Work request:
Would you please state how many lines in the entries contain the word "EmptyString"? Only the number should be given.

── Extracted information

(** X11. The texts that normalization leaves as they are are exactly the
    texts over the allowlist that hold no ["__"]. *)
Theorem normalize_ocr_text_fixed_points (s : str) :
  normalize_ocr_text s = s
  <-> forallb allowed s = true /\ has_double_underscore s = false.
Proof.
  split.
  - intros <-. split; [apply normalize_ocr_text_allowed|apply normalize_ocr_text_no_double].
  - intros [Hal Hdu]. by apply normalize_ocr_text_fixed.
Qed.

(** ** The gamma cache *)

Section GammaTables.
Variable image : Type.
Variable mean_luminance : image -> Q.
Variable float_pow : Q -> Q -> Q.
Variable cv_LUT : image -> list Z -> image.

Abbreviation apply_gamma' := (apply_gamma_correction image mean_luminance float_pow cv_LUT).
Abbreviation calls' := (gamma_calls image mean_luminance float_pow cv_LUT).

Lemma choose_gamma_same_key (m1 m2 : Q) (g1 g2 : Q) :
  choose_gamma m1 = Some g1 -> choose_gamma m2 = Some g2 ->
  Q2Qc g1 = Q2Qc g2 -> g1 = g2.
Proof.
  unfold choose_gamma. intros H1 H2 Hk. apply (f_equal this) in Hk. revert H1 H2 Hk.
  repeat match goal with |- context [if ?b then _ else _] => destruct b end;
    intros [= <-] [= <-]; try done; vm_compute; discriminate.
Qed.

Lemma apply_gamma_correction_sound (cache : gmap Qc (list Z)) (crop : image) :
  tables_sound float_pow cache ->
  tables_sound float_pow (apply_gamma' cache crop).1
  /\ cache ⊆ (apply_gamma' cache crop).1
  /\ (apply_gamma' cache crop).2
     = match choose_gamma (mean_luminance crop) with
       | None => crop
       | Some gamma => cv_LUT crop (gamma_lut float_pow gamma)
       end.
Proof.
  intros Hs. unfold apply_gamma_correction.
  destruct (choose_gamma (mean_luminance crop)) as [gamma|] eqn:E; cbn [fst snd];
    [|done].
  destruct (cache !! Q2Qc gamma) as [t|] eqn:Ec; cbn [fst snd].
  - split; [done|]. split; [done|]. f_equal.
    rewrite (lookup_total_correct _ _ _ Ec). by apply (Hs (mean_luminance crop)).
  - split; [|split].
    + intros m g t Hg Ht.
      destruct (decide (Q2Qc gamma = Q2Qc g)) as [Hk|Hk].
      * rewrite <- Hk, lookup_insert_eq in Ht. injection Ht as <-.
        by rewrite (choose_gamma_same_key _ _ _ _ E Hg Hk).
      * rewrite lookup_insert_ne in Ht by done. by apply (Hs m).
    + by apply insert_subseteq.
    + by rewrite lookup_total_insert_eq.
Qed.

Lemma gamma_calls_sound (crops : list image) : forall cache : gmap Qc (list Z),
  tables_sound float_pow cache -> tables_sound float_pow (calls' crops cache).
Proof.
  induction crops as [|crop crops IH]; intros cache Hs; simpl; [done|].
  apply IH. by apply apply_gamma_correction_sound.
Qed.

────
── Extracted information

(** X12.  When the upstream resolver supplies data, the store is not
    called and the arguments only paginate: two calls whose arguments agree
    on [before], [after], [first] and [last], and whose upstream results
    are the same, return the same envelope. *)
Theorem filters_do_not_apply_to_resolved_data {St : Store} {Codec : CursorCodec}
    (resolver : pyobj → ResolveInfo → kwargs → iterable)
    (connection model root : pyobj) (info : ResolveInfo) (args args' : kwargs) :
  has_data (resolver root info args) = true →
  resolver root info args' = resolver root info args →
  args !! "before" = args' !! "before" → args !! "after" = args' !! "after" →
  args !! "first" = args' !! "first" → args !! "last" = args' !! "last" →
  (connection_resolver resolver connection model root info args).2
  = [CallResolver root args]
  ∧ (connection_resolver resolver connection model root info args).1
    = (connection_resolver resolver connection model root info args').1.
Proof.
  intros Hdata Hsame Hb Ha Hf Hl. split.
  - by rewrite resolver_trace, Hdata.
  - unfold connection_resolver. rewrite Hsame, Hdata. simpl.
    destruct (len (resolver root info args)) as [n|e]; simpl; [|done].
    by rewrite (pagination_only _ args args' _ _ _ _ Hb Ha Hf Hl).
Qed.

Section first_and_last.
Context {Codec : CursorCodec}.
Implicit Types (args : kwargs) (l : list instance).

────
── Extracted information

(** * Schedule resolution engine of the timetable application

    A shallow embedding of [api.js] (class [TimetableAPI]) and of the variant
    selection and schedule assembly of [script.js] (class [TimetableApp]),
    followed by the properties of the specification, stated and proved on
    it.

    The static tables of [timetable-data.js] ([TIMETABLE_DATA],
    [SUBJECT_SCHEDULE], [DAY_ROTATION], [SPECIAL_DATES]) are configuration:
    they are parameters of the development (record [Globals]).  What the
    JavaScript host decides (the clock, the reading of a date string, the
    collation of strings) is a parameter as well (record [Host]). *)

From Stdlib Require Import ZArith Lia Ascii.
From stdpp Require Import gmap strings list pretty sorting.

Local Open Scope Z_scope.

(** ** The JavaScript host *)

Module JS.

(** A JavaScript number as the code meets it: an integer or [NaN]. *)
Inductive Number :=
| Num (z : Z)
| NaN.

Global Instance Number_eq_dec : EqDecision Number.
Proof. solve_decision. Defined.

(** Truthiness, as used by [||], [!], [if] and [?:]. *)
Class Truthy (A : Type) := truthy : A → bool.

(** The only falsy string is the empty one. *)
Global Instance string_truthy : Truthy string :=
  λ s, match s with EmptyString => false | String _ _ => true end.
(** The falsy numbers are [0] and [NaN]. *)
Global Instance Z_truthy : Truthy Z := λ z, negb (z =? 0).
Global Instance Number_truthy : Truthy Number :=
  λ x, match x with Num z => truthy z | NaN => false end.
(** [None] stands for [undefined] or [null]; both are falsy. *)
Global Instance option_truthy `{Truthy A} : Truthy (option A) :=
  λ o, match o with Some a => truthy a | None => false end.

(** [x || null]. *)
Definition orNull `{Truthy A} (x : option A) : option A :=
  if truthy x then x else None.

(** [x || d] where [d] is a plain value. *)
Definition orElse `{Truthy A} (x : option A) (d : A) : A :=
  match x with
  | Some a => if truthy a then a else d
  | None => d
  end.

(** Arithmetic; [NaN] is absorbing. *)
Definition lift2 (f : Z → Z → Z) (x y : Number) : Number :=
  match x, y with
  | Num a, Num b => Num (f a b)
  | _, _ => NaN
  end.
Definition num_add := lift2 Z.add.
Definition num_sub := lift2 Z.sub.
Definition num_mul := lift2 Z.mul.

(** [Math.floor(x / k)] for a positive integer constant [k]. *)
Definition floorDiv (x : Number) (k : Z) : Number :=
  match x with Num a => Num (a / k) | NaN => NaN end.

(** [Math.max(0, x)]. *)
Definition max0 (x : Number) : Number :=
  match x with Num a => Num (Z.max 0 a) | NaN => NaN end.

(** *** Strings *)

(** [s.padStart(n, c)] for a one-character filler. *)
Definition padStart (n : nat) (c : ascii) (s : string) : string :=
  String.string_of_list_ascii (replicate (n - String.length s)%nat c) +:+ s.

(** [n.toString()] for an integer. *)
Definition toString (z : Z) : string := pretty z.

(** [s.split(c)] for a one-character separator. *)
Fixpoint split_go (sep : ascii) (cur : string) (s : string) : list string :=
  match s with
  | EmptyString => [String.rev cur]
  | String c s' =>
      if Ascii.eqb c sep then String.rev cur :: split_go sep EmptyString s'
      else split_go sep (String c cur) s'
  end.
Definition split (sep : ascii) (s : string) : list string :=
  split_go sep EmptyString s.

────

Completed task:
4